Journalist Assistance Program: protegiendo a periodistas en peligro como Zakwan Hadid

El Committee to Protect Journalists, (CPJ), ha puesto en marcha un programa destinado a proteger a periodistas en peligro. El Journalist Assistance program se centra en la protección de aquellos periodistas, ciudadanos o profesionales, cuya vida haya corrido peligro en el ejercicio de su profesión, a través de una combinación de asistencia financiera y no financiera.

En esta edición, el CPJ examina el trabajo de Zakwan Hadid, un periodista ciudadano sirio de 29 años de edad, que huyó a Turquía después de recibir amenazas de muerte por parte de militantes y grupos de la oposición en relación con el ejercicio de su trabajo. Hoy en día, Hadid trabaja en una estación de radio en Estambul.

siria-2Hadid es un ejemplo de las dificultades a las que los periodistas sirios se han enfrentado desde el levantamiento en 2011  y del objetivo de este programa de protección a periodistas en peligro. El CPJ, a través de este servicio apoya a Hadid con un subsidio para proteger el ejercicio de su trabajo y también el de la libertad de expresión en el mundo.

Unos meses después de que comenzaran las protestas en Siria en marzo de 2011, este profesor y conferenciante decidió comenzar a informar sobre el conflicto para dar a conocer al mundo las violaciones de los derechos fundamentales que se estaban viviendo en el país. En entrevista por Skype con el CPJ señala:

“Yo no quería llevar armas, quería ayudar a los que no estaban luchando”. “Me gusta el periodismo por lo que representa y lo que significaba para mí. … Quería arrojar luz sobre los que operan fuera de la ley, especialmente aquellos que están en el gobierno.”

Hadid comenzó a trabajar para Shaam News Network, (@ShaamNewsEn), un medio ciudadano que ofrece información sobre la vida cotidiana en Idlib y otras provincias sirias. También ha trabajado para el Maarat al-Nu’man Media Center, dos medios nacidos para llenar el vacío informativo dejado por los medios tradicionales tras el estallido de la guerra civil en Siria y por la ausencia de uentes de noticias independientes. Los miembros de estos medios tuvieron que asumir el papel de periodistas ciudadanos o activistas para poder informar.

Hadid señala al CPJ que su jefe en la Maarat al-Numan Media Center fue arrestado después de criticar al gobernador de Alepo. Hadid dijo que las fuerzas del gobierno llegaron a su casa y detuvieron a su hermano, amenazando con matarlo.

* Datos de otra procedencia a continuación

(** Three more runs of the sample session: a recording waiting to be saved
    after the fifth signature, a reload right after the fifth save, and a
    further recording after that reload. *)
Definition aliceRecordsAgain : list Event :=
  aliceEnrolls ++ [StartRecording RecorderStarts; DataAvailable 2048%nat; StopRecording].

Definition aliceReloads : list Event := aliceEnrolls ++ [Reload].

Definition aliceReloadsAndRecords : list Event :=
  aliceReloads ++ [StartCamera "enrollment" StreamGranted] ++ recordAndSave 7000 "blob:6".

(** What the account of the session becomes when a recording is saved. *)
Definition withSignature (sg : Signature.t) (a : Account.t) : Account.t :=
  let a1 := Account.push_signature sg a in
  if (5 <=? length (Account.signatures a1))%nat
  then Account.set_enrollmentComplete true a1 else a1.



(** A session ready for an attempt: enrolled, camera started. *)
Definition aliceReady : list Event :=
  aliceEnrolls ++ [FinishEnrollment; Navigate "auth-test"; StartCamera "auth" StreamGranted].

(** The attempt is started; and the session is closed while it is pending. *)
Definition aliceAttempts : list Event := aliceReady ++ [Authenticate].

Definition aliceLeavesMeanwhile : list Event := aliceAttempts ++ [Logout].

(** The sources of [Math.random()] held at 0.05 and at 0.5. *)
Definition heldAt (x : Double.t) : nat -> Double.t := fun _ => x.

Definition lowDraws : nat -> Double.t := heldAt (Double.decimal 5 100).
Definition highDraws : nat -> Double.t := heldAt (Double.decimal 1 2).

(** The account object that a registration creates. *)
Definition newAccount (now : Time) (form : RegForm) : Account.t :=
  Account.mk (JsString.ofZ now) (JsString.trim (form_username form))
             (JsString.trim (form_email form)) (form_password form) [] false now None [].

(** A login that the code refuses: the identifier matches no account, or
    the account it matches has another password. *)
Definition loginRejected (identifier password : string) (s : App) : Prop :=
  forall l a, findUser identifier s = Some l -> heap s !! l = Some a ->
              Account.password a <> password.

(** The history entry of a refused login. *)
Definition failedLoginEntry (now : Time) : AuthEntry.t :=
  AuthEntry.mk now "Password Login" false "Invalid credentials".

(** A second visitor, and two states of the page in which alice has an
    account and is not the session: nobody is, and bob is. *)
Definition bobForm : RegForm :=
  mkRegForm "bob" "bob@example.org" "battery staple" "battery staple".

Definition aliceLeft : list Event := [Register 1000 aliceForm; Logout].

Definition bobArrives : list Event := aliceLeft ++ [Register 2000 bobForm].

(** The history of the account filed under a name, in the directory of the
    page and in the stored directory. *)
Definition historyOf (k : string) (s : App) : option (list AuthEntry.t) :=
  Account.authHistory <$> directoryAccount k s.

Definition storedHistoryOf (k : string) (s : App) : option (list AuthEntry.t) :=
  match airauth_users (localStorage s) with
  | Parsed es => Account.authHistory <$> JsMap.get k es
  | _ => None
  end.

(** A refused login as the specification words it: a failed entry is
    pushed on the history of the account that the login named. *)
Definition failedLoginRecorded (now : Time) (formUsername password : string) (s : App) : Prop :=
  exists l a e,
    findUser (JsString.trim formUsername) s = Some l
    /\ heap s !! l = Some a
    /\ heap (handleLogin now formUsername password s) !! l = Some (Account.push_authHistory e a)
    /\ AuthEntry.success e = false.

(** Saving the state and loading the page again. *)
Definition reloaded (s : App) : option App :=
  boot (localStorage (saveUserData s)) (urlHash s).

(** The payload of the first signature of an account. *)
Definition firstBlob (o : option Account.t) : option Payload :=
  match o with
  | Some a => match Account.signatures a with
              | sg :: _ => Some (Signature.blob sg)
              | [] => None
              end
  | None => None
  end.

Definition signatureTotal (o : option Account.t) : option nat :=
  match o with
  | Some a => Some (length (Account.signatures a))
  | None => None
  end.

(** A session with one saved signature. *)
Definition aliceSavesOne : list Event := aliceRegisters ++ recordAndSave 2000 "blob:1".

(** ** Invariants over runs *)

(** The half of the enrollment invariant that no reload breaks: the flag
    is never set on fewer than five signatures. *)
Definition flagSound (a : Account.t) : Prop :=
  Account.enrollmentComplete a = true -> (5 <= length (Account.signatures a))%nat.

(** The accounts that the storage holds. *)
Definition storedAccounts (ls : Storage) : list Account.t :=
  match airauth_users ls with
  | Parsed es => map snd es
  | _ => []
  end
  ++ match airauth_current_user ls with
     | Parsed a => [a]
     | _ => []
     end.

(** [P] holds of every account object of the page and [Q] of every account
    in the storage. *)
Definition holdsOf (P Q : Account.t -> Prop) (s : App) : Prop :=
  Forall P (heap s) /\ Forall Q (storedAccounts (localStorage s)).

Definition everywhere (P : Account.t -> Prop) (s : App) : Prop := holdsOf P P s.

Definition isReload (e : Event) : bool :=
  match e with Reload => true | _ => false end.

(** The state of a new page right after [loadUserData]. *)
Definition loaded (ls : Storage) (hash : string) : App := loadUserData (constructed ls hash).

(** What JSON makes of the directory and of the session, as values. *)
Definition jsonDirectoryView (s : App) : list (string * option Account.t) :=
  map (fun e => (fst e, jsonAccount <$> snd e)) (directoryView s).

Definition jsonSessionView (s : App) : option Account.t * bool :=
  match currentAccount s with
  | Some a => if isAuthenticated s then (Some (jsonAccount a), true) else (None, false)
  | None => (None, false)
  end.

(** The directory refers to allocated objects only, under distinct keys. *)
Definition directoryWellFormed (s : App) : Prop :=
  NoDup (map fst (users s))
  /\ forall k l, In (k, l) (users s) -> is_Some (heap s !! l).

(** The chunks of a recording: [startRecording], the data events of the
    recorder, then [stopRecording]. *)
Definition recording (chunks : list Chunk) : list Event :=
  StartRecording RecorderStarts :: map DataAvailable chunks ++ [StopRecording].

(** The account of a session after a successful password login. *)
Definition loggedIn (now : Time) (a : Account.t) : Account.t :=
  Account.push_authHistory (AuthEntry.mk now "Password Login" true "Successful login")
    (Account.set_lastLogin now a).

(** ** The language of a regular expression *)

(** The strings a pattern denotes; [Regex.test] is checked against it. *)
Inductive Matches : Regex.t -> string -> Prop :=
| MEps : Matches Regex.Eps ""
| MClass p c : p c = true -> Matches (Regex.Class p) (String c "")
| MSeq r1 r2 s1 s2 : Matches r1 s1 -> Matches r2 s2 -> Matches (Regex.Seq r1 r2) (s1 +:+ s2)
| MAltL r1 r2 s : Matches r1 s -> Matches (Regex.Alt r1 r2) s
| MAltR r1 r2 s : Matches r2 s -> Matches (Regex.Alt r1 r2) s
| MStarNil r : Matches (Regex.Star r) ""
| MStarApp r s1 s2 : Matches r s1 -> Matches (Regex.Star r) s2 ->
                     Matches (Regex.Star r) (s1 +:+ s2).

Fixpoint allChars (p : ascii -> bool) (s : string) : bool :=
  match s with
  | EmptyString => true
  | String c s' => p c && allChars p s'
  end.

(** [[a-zA-Z0-9_]] and [[^\s@]] *)
Definition isWordChar (c : ascii) : bool :=
  JsString.inRange "a" "z" c || JsString.inRange "A" "Z" c
  || JsString.inRange "0" "9" c || Ascii.eqb c "_".

Definition isAddressChar (c : ascii) : bool :=
  negb (JsString.isWhiteSpace c || Ascii.eqb c "@").

(** A non-empty run of characters of a class. *)
Definition isRun (p : ascii -> bool) (s : string) : Prop :=
  s <> "" /\ allChars p s = true.

(** ** The strength meter of [validatePassword]

    The part of the validator that feeds the display: twenty points for the
    length and twenty for each kind of character the password contains.  An
    unanchored [test] of a one-character class asks for some character of
    the class. *)
Definition hasChar (p : ascii -> bool) (s : string) : bool :=
  negb (allChars (fun c => negb (p c)) s).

Hadid comenzó entonces un recorrido por las grandes cadenas de medios para tratar de pedir ayuda desde Al-Jazeera y Al-Arabiya, comenzó a colaborar con salidas internacionales, como la BBC, The New York Times y Los Angeles Times, ofreciéndoles vídeos y fotografías, así como información.

“No me di cuenta de lo mucho que podría hacer como periodista”, señala, de ahí que comenzará a tomar cursos de periodismo a distancia. En 2012, un individuo que se identificó como miembro de un grupo islamista vinculado a Al-Qaeda, le dijo que lo mataría si le denunciaba. En agosto de 2012, Hadid se mudó a otra ciudad en Siria. A principios de 2013, su familia huyó a Turquía.

“Mi familia se trasladó a Turquía por seguridad, pero yo me quedé atrás”. “Nuestra casa fue bombardeada varias veces, pero yo me quedé”. Hadid denuncia la persecución a la que se está viendo sometido. En agosto de 2013, un coche bomba estalló cerca de su oficina y fue entonces cuando decidió salir del país.

En septiembre de 2013, huyó a Siria por el sur de Turquía. Las amenzas han continuado desde entonces como consecuencia de su trabajo como periodistas, a pesar de ello parece firme en su decisión de seguir informando.

“Quería seguir siendo periodista, pero era tan duro”. “Yo estaba esforzándome tanto para mantenerme informado y seguir los acontecimientos. Me muevo de cibercafé en cibercafé sólo para estar al tanto de lo que está pasando. Yo era profesor y conferenciante antes, pero ahora soy periodista y voy a seguir siendo periodista“.

En enero de 2015, Hadid se unió a Radio Alkul, una estación de radio siria con sede en Estambul. Aún así Hadid señala: “Sigo viviendo en el miedo, porque me niego a sucumbir”.